(* ===== verification/Schedule.v ===== *)
(** * The rules of schedules: [crates/kanna-daemon/src/schedule.rs]

    A schedule's rule says when it is next due: at a time of some days of the week on the
    local clock, or every so many minutes or hours.  [Zone] gives the local clock's offset.
    Sums of seconds are of [i64] and wrap around, as they do in the release build. *)

From S2P Require Import Prelude Text F64.
From Stdlib Require Import Ascii SpecFloat.

Definition EXAMPLES : string :=
  in_quotes "daily 09:00" +:+ ", " +:+ in_quotes "weekdays 18:00" +:+ ", " +:+ in_quotes "mon,thu 10:30" +:+ " or " +:+ in_quotes "every 2h".
Definition DAYS : list string := ["mon"; "tue"; "wed"; "thu"; "fri"; "sat"; "sun"].
Definition MONTHS : list string := ["Jan"; "Feb"; "Mar"; "Apr"; "May"; "Jun"; "Jul"; "Aug"; "Sep"; "Oct"; "Nov"; "Dec"].
Definition DAY : Z := 86400.

(** [Zone]: the seconds that the local clock is ahead at a time. *)
Class Zone := offset : Z -> Z.

(** [str::to_lowercase] of a text that is not ASCII *)
Class Lowercase := lowercase_other : string -> string.

(** ** The calendar *)

#[local] Open Scope Z_scope.

Definition civil_from_days (z : Z) : Z * Z * Z :=
  let z := z + 719468 in
  let era := z / 146097 in
  let doe := z - era * 146097 in
  let yoe := (doe - doe / 1460 + doe / 36524 - doe / 146096) / 365 in
  let doy := doe - (365 * yoe + yoe / 4 - yoe / 100) in
  let mp := (5 * doy + 2) / 153 in
  let d := doy - (153 * mp + 2) / 5 + 1 in
  let m := if mp <? 10 then mp + 3 else mp - 9 in
  (if m <=? 2 then yoe + era * 400 + 1 else yoe + era * 400, m, d).

(** [i64] sums and products, which wrap around *)
Definition wrap64 (z : Z) : Z := (z + 2 ^ 63) mod 2 ^ 64 - 2 ^ 63.

Definition weekday (day : Z) : nat := Z.to_nat ((day + 3) mod 7).

(** [x.floor() as i64] *)
Definition f_floor_Z (x : f64) : Z :=
  match x with
  | S754_zero _ => 0
  | S754_finite s m e =>
    let v := if s then Z.neg m else Z.pos m in
    Z.max (- 2 ^ 63) (Z.min (2 ^ 63 - 1) (if 0 <=? e then v * 2 ^ e else v / 2 ^ (- e)))
  | S754_infinity s => if s then - 2 ^ 63 else 2 ^ 63 - 1
  | S754_nan => 0
  end.

Definition pad2 (z : Z) : string := if z <? 10 then "0" +:+ pretty z else pretty z.
Definition hour_minute (minute : Z) : string := pad2 (minute / 60) +:+ ":" +:+ pad2 (minute mod 60).

Definition upper_ascii (a : ascii) : ascii :=
  let n := N_of_ascii a in if ((97 <=? n) && (n <=? 122))%N then ascii_of_N (n - 32) else a.
Definition lower_ascii (a : ascii) : ascii :=
  let n := N_of_ascii a in if ((65 <=? n) && (n <=? 90))%N then ascii_of_N (n + 32) else a.
Fixpoint map_bytes (f : ascii -> ascii) (s : string) : string :=
  match s with EmptyString => EmptyString | String a s => String (f a) (map_bytes f s) end.
Definition is_ascii (s : string) : bool := forallb (fun a => N_of_ascii a <? 128)%N (string_bytes s).

(** [(name[..1].to_uppercase(), &name[1..])] of a day's name *)
Definition titled (name : string) : string := match name with EmptyString => EmptyString | String a s => String (upper_ascii a) s end.

Section Rules.
Context {zone : Zone} {lower : Lowercase}.

(** [iter.min()] *)
Definition least (l : list Z) : option Z := match l with [] => None | x :: l => Some (foldl Z.min x l) end.

Definition resolve (day minute : Z) : Z :=
  let wall := wrap64 (wrap64 (day * DAY) + minute * 60) in
  let before := offset (wrap64 (wall - DAY)) in
  let after := offset (wrap64 (wall + DAY)) in
  default (wrap64 (wall - before)) (least (retain (fun t => wrap64 (t + offset t) =? wall) (map (fun o => wrap64 (wall - o)) [before; after]))).

Definition local_text (at_ : f64) : string :=
  let at_ := f_floor_Z at_ in
  let wall := wrap64 (at_ + offset at_) in
  let day := wall / DAY in
  let minute := (wall mod DAY) / 60 in
  let '(_, m, d) := civil_from_days day in
  titled (default "" (DAYS !! weekday day)) +:+ " " +:+ pretty d +:+ " " +:+ default "" (MONTHS !! Z.to_nat (m - 1)) +:+ " " +:+ hour_minute minute.

(** ** Rules *)

Inductive Rule :=
| At (days : list bool) (minute : Z)
| Every (secs : Z).

Definition all_digits (s : string) : bool := forallb is_digit (string_bytes s).

Definition digits (s : string) (most : nat) : option Z :=
  if negb (str_is_empty s) && bool_decide (String.length s <= most)%nat && all_digits s then Z.of_N <$> parse_digits 0 s else None.

Definition clock_minute (text : string) : option Z :=
  '(h, m) ← split_once ":" text;
  hours ← digits h 2;
  minutes ← (if decide (String.length m = 2%nat) then digits m 2 else None);
  if (hours <? 24) && (minutes <? 60) then Some (hours * 60 + minutes) else None.

(** [i64::from_str] *)
Definition parse_i64 (s : string) : option Z :=
  match strip_prefix "-" s with
  | Some EmptyString => None
  | Some body => n ← parse_digits 0 body; if (n <=? 2 ^ 63)%N then Some (- Z.of_N n) else None
  | None => Z.of_N <$> parse_uint (2 ^ 63 - 1) s
  end.

(** A byte that goes on with a character: [split_at] before it panics. *)
Definition goes_on (a : ascii) : bool := ((128 <=? N_of_ascii a) && (N_of_ascii a <? 192))%N.

Definition last_byte (s : string) : option ascii := String.get (String.length s - 1) s.

(** [Crash]: [split_at] inside the last character. *)
Definition interval (text : string) : outcome unit Z :=
  match last_byte text with
  | None => Bad tt
  | Some unit_ =>
    if goes_on unit_ then Crash
    else
      let count := String.substring 0 (String.length text - 1) text in
      match (n ← parse_i64 count; if (1 <=? n) && (n <=? 10000) then Some n else None) with
      | None => Bad tt
      | Some count =>
        if decide (unit_ = "m"%char) then Good (count * 60) else if decide (unit_ = "h"%char) then Good (count * 3600) else Bad tt
      end
  end.

Fixpoint day_index (name : string) (days : list string) : option nat :=
  match days with
  | [] => None
  | d :: days => if decide (d = name) then Some 0%nat else S <$> day_index name days
  end.

Fixpoint set_days (names : list string) (days : list bool) : option (list bool) :=
  match names with
  | [] => Some days
  | name :: names => i ← day_index name DAYS; set_days names (<[i := true]> days)
  end.
Definition day_list (text : string) : option (list bool) := set_days (split_on "," text) (replicate 7 false).

Definition lowercase (s : string) : string := if is_ascii s then map_bytes lower_ascii s else lowercase_other s.

(** [str::split_whitespace] *)
Fixpoint words_of (word : list N) (cs : list N) : list (list N) :=
  match cs with
  | [] => match word with [] => [] | _ => [rev word] end
  | c :: cs => if is_whitespace c then match word with [] => words_of [] cs | _ => rev word :: words_of [] cs end else words_of (c :: word) cs
  end.
Definition split_whitespace (s : string) : list string := map of_chars (words_of [] (chars s)).

Definition daily : list bool := [true; true; true; true; true; true; true].
Definition weekdays : list bool := [true; true; true; true; true; false; false].
Definition weekends : list bool := [false; false; false; false; false; true; true].

Definition days_named (first : string) : option (list bool) :=
  if decide (first = "daily") then Some daily
  else if decide (first = "weekdays") then Some weekdays
  else if decide (first = "weekends") then Some weekends
  else day_list first.

Definition rule_parse (text : string) : outcome string Rule :=
  let refuse why := in_quotes (str_trim text) +:+ " isn't a rule (" +:+ why +:+ "): try " +:+ EXAMPLES in
  match map lowercase (split_whitespace text) with
  | [first; second] =>
    if decide (first = "every") then
      match interval second with
      | Good secs => Good (Every secs)
      | Bad _ => Bad (refuse "every takes minutes or hours, like 30m or 2h")
      | Crash => Crash
      end
    else
      match days_named first with
      | None => Bad (refuse "days are daily, weekdays, weekends, or some of mon,tue,wed,thu,fri,sat,sun")
      | Some days =>
        match clock_minute second with
        | None => Bad (refuse "a time is HH:MM, from 00:00 to 23:59")
        | Some minute => Good (At days minute)
        end
      end
  | _ => Bad (refuse "a rule is two words")
  end.

Definition days_text (days : list bool) : string :=
  if decide (days = daily) then "daily"
  else if decide (days = weekdays) then "weekdays"
  else if decide (days = weekends) then "weekends"
  else join "," (map fst (retain snd (zip DAYS days))).

Definition rule_text (r : Rule) : string :=
  match r with
  | Every secs => if secs mod 3600 =? 0 then "every " +:+ pretty (secs / 3600) +:+ "h" else "every " +:+ pretty (secs / 60) +:+ "m"
  | At days minute => days_text days +:+ " " +:+ hour_minute minute
  end.

(** [(first..first + n)] *)
Definition day_range (first : Z) (n : nat) : list Z := map (fun i => first + Z.of_nat i) (seq 0 n).

Definition f_floor (x : f64) : f64 :=
  match x with
  | S754_finite s m e =>
    if 0 <=? e then x else let q := (if s then Z.neg m else Z.pos m) / 2 ^ (- e) in binary_normalize 53 1024 q 0 s
  | _ => x
  end.

Definition rule_next (r : Rule) (due now : f64) : f64 :=
  match r with
  | Every secs =>
    let secs := f_of_Z secs in
    let next := fadd due secs in
    if flt now next then next else fadd (fadd next (fmul (f_floor (fdiv (fsub now next) secs)) secs)) secs
  | At days minute =>
    let at_ := f_floor_Z now in
    let today := wrap64 (at_ + offset at_) / DAY in
    let candidates := map (fun day => f_of_Z (resolve day minute)) (retain (fun day => default false (days !! weekday day)) (day_range (today - 1) 10)) in
    default (fadd now (f_of_Z DAY)) (List.find (fun t => flt now t) candidates)
  end.
End Rules.

(** * [civil_from_days] is the Gregorian calendar: [crates/kanna-daemon/src/schedule.rs] *)

#[local] Open Scope Z_scope.

(** ** The calendar *)

Definition is_leap (y : Z) : bool := (y mod 4 =? 0) && negb (y mod 100 =? 0) || (y mod 400 =? 0).

Definition month_days (y m : Z) : Z :=
  if m =? 2 then if is_leap y then 29 else 28
  else if (m =? 4) || (m =? 6) || (m =? 9) || (m =? 11) then 30 else 31.

Definition is_date (date : Z * Z * Z) : Prop := let '(y, m, d) := date in 1 <= m <= 12 /\ 1 <= d <= month_days y m.

Definition next_day (date : Z * Z * Z) : Z * Z * Z :=
  let '(y, m, d) := date in
  if d <? month_days y m then (y, m, d + 1) else if m <? 12 then (y, m + 1, 1) else (y + 1, 1, 1).

(** ** Years that start in March, in eras of 400 *)

Definition year_start (y : Z) : Z := 365 * y + y / 4 - y / 100.
Definition year_length (y : Z) : Z := if is_leap (y + 1) then 366 else 365.

Definition civil_of (era yoe doy : Z) : Z * Z * Z :=
  let mp := (5 * doy + 2) / 153 in
  let d := doy - (153 * mp + 2) / 5 + 1 in
  let m := if mp <? 10 then mp + 3 else mp - 9 in
  (if m <=? 2 then yoe + era * 400 + 1 else yoe + era * 400, m, d).

Definition day_of (era yoe doy : Z) : Z := era * 146097 + year_start yoe + doy - 719468.

#[local] Ltac Zify.zify_post_hook ::= Z.div_mod_to_equations.

Lemma is_leap_era era y : is_leap (y + era * 400) = is_leap y.
Proof.
  unfold is_leap. replace (y + era * 400) with (y + era * 100 * 4) at 1 by lia. replace (y + era * 400) with (y + era * 4 * 100) at 1 by lia.
  by rewrite !Z.mod_add.
Qed.

Lemma year_length_bounds y : 365 <= year_length y <= 366.
Proof. unfold year_length. destruct (is_leap (y + 1)); lia. Qed.

Lemma year_length_step y : 0 <= y < 399 -> year_start (y + 1) = year_start y + year_length y.
Proof.
  intros Hy. unfold year_start, year_length, is_leap.
  destruct (Z.eqb_spec ((y + 1) mod 4) 0), (Z.eqb_spec ((y + 1) mod 100) 0), (Z.eqb_spec ((y + 1) mod 400) 0); simpl; lia.
Qed.

Lemma civil_join era yoe doy : 0 <= yoe < 400 -> 0 <= doy < year_length yoe -> civil_from_days (day_of era yoe doy) = civil_of era yoe doy.
Proof.
  intros Hy Hd. assert (0 <= doy <= 365) as Hd' by (pose proof (year_length_bounds yoe); lia).
  assert (yoe < 399 -> year_start yoe + doy < year_start (yoe + 1)) as Hnext by (intros; rewrite year_length_step; lia).
  assert (yoe = 399 -> year_start yoe + doy < 146097) as Hlast by (unfold year_start; lia).
  assert (0 <= year_start yoe) as Hpos by (unfold year_start; lia).
  assert (year_start (yoe + 1) <= 146097) as Hend by (unfold year_start; lia).
  unfold civil_from_days, day_of. set (doe := year_start yoe + doy).
  replace (era * 146097 + year_start yoe + doy - 719468 + 719468) with (doe + era * 146097) by (unfold doe; lia).
  rewrite Z.div_add by lia. rewrite (Z.div_small doe) by (unfold doe; lia).
  replace (doe + era * 146097 - (0 + era) * 146097) with doe by lia. replace (0 + era) with era by lia.
  assert ((doe - doe / 1460 + doe / 36524 - doe / 146096) / 365 = yoe) as ->.
  { unfold doe, year_start in *. lia. }
  by replace (doe - (365 * yoe + yoe / 4 - yoe / 100)) with doy by (unfold doe, year_start; lia).
Qed.

Lemma civil_split z : exists era yoe doy, 0 <= yoe < 400 /\ 0 <= doy < year_length yoe /\ z = day_of era yoe doy.
Proof.
  set (era := (z + 719468) / 146097). set (doe := z + 719468 - era * 146097).
  assert (0 <= doe < 146097) as Hdoe by (unfold doe, era; lia).
  set (yoe := (doe - doe / 1460 + doe / 36524 - doe / 146096) / 365).
  assert (0 <= yoe < 400 /\ year_start yoe <= doe /\ (yoe < 399 -> doe < year_start (yoe + 1))) as (Hy & Hlo & Hhi).
  { unfold yoe, year_start. clearbody doe. clear era. lia. }
  exists era, yoe, (doe - year_start yoe). split_and!; try lia.
  - destruct (decide (yoe < 399)) as [Hlt|Hge]; [specialize (Hhi Hlt); rewrite year_length_step in Hhi; lia|].
    replace yoe with 399 in * by lia. change (year_length 399) with 366. change (year_start 399) with 145731 in *. lia.
  - unfold day_of, doe. lia.
Qed.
————————
Exercise details -
Retype exactly the span of lines from the one with "(** [str::to_lowercase] of" through the one with "(** [(name[..1].to_uppercase(), &name[1..])]"; include both ends and omit the rest of the material.

Reply -
(** [str::to_lowercase] of a text that is not ASCII *)
Class Lowercase := lowercase_other : string -> string.

(** ** The calendar *)

#[local] Open Scope Z_scope.

Definition civil_from_days (z : Z) : Z * Z * Z :=
  let z := z + 719468 in
  let era := z / 146097 in
  let doe := z - era * 146097 in
  let yoe := (doe - doe / 1460 + doe / 36524 - doe / 146096) / 365 in
  let doy := doe - (365 * yoe + yoe / 4 - yoe / 100) in
  let mp := (5 * doy + 2) / 153 in
  let d := doy - (153 * mp + 2) / 5 + 1 in
  let m := if mp <? 10 then mp + 3 else mp - 9 in
  (if m <=? 2 then yoe + era * 400 + 1 else yoe + era * 400, m, d).

(** [i64] sums and products, which wrap around *)
Definition wrap64 (z : Z) : Z := (z + 2 ^ 63) mod 2 ^ 64 - 2 ^ 63.

Definition weekday (day : Z) : nat := Z.to_nat ((day + 3) mod 7).

(** [x.floor() as i64] *)
Definition f_floor_Z (x : f64) : Z :=
  match x with
  | S754_zero _ => 0
  | S754_finite s m e =>
    let v := if s then Z.neg m else Z.pos m in
    Z.max (- 2 ^ 63) (Z.min (2 ^ 63 - 1) (if 0 <=? e then v * 2 ^ e else v / 2 ^ (- e)))
  | S754_infinity s => if s then - 2 ^ 63 else 2 ^ 63 - 1
  | S754_nan => 0
  end.

Definition pad2 (z : Z) : string := if z <? 10 then "0" +:+ pretty z else pretty z.
Definition hour_minute (minute : Z) : string := pad2 (minute / 60) +:+ ":" +:+ pad2 (minute mod 60).

Definition upper_ascii (a : ascii) : ascii :=
  let n := N_of_ascii a in if ((97 <=? n) && (n <=? 122))%N then ascii_of_N (n - 32) else a.
Definition lower_ascii (a : ascii) : ascii :=
  let n := N_of_ascii a in if ((65 <=? n) && (n <=? 90))%N then ascii_of_N (n + 32) else a.
Fixpoint map_bytes (f : ascii -> ascii) (s : string) : string :=
  match s with EmptyString => EmptyString | String a s => String (f a) (map_bytes f s) end.
Definition is_ascii (s : string) : bool := forallb (fun a => N_of_ascii a <? 128)%N (string_bytes s).

(** [(name[..1].to_uppercase(), &name[1..])] of a day's name *)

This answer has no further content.